## How to complete this task
Please take the lines from the one holding "(* ===== verification/ExprEvalSpec.v ===== *)" through the one holding "From stdpp Require Import base list." in the data below and copy them exactly.

--- START ---

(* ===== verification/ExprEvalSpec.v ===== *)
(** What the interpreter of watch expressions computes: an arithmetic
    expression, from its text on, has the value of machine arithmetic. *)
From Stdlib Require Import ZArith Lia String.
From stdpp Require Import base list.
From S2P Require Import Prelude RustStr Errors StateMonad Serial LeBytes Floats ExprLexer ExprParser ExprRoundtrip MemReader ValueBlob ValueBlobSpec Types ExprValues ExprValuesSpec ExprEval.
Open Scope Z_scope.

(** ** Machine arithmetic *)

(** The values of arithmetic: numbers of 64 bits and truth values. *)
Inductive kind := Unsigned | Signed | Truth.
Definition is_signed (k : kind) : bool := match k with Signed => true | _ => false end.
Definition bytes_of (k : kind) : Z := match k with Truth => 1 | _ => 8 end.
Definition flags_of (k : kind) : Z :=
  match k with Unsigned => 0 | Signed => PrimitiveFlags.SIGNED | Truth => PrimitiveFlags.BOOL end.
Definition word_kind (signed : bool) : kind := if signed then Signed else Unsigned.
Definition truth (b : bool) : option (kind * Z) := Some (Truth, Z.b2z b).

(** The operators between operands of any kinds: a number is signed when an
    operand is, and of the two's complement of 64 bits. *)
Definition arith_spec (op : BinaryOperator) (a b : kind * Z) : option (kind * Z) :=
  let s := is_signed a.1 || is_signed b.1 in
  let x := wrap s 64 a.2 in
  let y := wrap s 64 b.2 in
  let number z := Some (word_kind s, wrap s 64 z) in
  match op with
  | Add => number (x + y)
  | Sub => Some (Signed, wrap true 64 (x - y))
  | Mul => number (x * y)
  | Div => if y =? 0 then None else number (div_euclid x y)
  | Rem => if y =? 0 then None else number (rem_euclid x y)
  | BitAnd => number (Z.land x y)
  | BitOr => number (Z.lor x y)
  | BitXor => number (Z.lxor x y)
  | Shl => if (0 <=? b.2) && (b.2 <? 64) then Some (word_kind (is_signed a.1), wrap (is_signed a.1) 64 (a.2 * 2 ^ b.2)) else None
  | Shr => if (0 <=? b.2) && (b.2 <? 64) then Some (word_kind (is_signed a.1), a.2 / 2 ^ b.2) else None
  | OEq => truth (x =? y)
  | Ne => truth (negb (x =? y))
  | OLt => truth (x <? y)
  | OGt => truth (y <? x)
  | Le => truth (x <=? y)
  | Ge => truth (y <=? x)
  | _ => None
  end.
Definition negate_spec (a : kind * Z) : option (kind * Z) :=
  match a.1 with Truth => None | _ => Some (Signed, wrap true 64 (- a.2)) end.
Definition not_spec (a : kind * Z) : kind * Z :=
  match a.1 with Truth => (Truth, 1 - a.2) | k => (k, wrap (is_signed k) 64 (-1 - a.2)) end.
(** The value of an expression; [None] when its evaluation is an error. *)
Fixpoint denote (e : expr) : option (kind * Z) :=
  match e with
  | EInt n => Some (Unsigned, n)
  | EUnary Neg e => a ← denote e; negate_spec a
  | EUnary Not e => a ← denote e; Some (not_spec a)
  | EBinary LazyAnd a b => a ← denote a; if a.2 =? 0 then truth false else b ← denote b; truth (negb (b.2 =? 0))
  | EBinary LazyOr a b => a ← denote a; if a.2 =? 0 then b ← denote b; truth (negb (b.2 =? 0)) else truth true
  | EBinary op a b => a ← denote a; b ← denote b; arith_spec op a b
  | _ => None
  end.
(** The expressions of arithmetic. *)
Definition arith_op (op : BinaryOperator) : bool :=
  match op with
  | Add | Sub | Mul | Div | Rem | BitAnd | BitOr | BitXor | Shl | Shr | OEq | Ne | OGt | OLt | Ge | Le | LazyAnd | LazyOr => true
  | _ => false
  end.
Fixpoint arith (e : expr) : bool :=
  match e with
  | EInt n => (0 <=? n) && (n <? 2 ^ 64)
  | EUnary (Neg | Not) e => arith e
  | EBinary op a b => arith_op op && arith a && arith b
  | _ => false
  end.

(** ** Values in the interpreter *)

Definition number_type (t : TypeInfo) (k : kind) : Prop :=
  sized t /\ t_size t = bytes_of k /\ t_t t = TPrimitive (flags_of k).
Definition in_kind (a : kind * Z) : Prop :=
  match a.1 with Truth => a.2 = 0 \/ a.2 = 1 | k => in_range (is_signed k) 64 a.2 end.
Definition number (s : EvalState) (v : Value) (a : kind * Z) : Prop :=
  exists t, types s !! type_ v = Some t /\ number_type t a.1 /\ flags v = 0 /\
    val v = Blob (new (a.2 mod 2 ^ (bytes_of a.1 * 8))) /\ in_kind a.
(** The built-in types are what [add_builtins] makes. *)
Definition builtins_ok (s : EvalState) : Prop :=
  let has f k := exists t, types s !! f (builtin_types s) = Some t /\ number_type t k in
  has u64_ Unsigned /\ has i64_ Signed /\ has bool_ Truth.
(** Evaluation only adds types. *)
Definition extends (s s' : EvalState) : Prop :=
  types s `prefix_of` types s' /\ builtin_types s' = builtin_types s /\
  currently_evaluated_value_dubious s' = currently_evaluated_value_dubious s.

--- END ---
--- START ---

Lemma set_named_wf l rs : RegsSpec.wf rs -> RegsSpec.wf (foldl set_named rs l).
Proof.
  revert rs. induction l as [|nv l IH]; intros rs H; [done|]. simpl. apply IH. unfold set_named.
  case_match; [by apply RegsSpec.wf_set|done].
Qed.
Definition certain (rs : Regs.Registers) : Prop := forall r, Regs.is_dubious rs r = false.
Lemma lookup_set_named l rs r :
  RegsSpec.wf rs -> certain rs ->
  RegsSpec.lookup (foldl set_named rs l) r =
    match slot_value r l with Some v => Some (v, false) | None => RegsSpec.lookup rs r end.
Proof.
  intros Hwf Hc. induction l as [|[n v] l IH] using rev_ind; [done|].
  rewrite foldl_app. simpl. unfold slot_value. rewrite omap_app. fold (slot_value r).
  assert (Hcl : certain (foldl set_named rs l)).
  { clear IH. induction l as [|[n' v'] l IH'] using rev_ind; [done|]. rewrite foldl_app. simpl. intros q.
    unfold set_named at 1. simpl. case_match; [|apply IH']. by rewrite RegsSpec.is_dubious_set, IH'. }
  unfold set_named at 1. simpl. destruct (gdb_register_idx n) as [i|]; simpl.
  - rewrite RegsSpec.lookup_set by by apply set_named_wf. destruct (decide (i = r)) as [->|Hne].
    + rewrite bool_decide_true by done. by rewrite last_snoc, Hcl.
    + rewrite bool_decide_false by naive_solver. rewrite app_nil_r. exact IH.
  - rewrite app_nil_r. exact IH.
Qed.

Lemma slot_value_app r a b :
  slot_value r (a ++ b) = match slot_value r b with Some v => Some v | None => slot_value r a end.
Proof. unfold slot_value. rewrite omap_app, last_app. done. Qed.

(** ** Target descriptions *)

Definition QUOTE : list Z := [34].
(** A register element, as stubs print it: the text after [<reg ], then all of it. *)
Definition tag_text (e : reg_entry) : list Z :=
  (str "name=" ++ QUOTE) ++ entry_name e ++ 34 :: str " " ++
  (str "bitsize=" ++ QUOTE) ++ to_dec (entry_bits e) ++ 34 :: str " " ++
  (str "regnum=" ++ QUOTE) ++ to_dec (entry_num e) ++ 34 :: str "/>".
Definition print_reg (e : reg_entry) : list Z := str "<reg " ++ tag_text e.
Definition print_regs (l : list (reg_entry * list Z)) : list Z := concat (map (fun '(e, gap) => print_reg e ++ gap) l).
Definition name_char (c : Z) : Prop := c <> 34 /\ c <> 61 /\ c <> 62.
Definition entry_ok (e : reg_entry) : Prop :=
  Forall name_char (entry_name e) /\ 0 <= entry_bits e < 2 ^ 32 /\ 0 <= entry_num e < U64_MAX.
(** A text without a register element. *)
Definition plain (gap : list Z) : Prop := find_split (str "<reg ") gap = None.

--- END ---
--- START ---

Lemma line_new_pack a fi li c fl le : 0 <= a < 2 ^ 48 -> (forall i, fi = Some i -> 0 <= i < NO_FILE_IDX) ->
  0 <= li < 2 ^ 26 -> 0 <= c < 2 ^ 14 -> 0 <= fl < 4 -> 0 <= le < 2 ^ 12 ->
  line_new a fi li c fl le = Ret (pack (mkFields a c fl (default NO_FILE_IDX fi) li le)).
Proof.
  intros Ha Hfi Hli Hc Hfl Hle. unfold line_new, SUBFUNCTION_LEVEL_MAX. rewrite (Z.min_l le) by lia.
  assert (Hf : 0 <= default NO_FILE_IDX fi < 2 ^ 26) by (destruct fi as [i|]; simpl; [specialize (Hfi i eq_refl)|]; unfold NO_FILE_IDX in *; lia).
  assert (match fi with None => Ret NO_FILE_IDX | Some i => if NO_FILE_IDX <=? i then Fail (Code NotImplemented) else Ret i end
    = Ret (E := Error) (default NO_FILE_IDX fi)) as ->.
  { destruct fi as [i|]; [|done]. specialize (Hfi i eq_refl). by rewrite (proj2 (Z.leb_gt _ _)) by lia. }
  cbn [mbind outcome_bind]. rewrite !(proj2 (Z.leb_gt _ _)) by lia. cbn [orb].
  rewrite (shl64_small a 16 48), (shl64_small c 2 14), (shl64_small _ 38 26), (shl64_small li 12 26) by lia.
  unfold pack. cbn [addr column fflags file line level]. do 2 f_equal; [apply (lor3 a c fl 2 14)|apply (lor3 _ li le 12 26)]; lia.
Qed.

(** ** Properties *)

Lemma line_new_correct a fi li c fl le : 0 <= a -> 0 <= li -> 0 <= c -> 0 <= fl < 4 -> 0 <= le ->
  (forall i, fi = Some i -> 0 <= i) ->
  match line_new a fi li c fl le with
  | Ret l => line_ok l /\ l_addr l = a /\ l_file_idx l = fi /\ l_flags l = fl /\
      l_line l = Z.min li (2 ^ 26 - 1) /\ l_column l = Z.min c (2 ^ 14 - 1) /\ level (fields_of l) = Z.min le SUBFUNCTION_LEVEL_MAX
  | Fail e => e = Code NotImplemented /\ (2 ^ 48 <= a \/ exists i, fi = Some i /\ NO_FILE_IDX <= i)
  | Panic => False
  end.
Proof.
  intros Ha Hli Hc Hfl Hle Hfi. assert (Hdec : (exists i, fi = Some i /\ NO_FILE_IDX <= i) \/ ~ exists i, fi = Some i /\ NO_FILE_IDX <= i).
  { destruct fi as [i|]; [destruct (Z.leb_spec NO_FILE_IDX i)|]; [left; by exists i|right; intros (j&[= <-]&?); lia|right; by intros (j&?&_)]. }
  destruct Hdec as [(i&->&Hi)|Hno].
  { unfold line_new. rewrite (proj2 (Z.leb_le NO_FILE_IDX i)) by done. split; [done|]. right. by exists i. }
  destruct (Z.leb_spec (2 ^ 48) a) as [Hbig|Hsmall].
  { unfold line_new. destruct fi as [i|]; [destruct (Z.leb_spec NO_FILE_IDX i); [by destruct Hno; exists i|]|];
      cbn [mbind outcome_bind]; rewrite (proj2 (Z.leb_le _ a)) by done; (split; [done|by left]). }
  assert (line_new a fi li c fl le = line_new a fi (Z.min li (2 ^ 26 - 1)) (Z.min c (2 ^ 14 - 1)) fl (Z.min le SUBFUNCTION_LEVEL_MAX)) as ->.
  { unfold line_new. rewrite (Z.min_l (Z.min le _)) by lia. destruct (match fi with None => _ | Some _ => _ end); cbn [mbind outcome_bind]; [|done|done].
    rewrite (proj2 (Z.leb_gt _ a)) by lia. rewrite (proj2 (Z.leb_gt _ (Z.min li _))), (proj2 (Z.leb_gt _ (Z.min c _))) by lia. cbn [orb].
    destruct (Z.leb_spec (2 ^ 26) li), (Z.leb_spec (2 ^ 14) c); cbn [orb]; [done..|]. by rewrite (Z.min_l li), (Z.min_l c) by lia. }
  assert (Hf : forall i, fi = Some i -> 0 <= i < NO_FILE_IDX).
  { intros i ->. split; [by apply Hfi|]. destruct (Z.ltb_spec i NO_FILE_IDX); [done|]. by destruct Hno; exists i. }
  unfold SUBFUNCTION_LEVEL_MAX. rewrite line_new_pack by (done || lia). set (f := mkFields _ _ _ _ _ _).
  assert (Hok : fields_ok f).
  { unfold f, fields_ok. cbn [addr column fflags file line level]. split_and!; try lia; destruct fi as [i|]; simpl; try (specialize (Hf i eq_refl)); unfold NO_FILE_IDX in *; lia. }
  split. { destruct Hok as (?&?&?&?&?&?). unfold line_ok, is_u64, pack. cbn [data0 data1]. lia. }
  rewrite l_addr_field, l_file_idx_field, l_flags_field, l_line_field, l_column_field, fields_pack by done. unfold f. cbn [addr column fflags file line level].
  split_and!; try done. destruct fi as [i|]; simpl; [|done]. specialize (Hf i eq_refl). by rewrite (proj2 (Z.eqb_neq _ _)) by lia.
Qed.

--- END ---

## Task output
(* ===== verification/ExprEvalSpec.v ===== *)
(** What the interpreter of watch expressions computes: an arithmetic
    expression, from its text on, has the value of machine arithmetic. *)
From Stdlib Require Import ZArith Lia String.
From stdpp Require Import base list.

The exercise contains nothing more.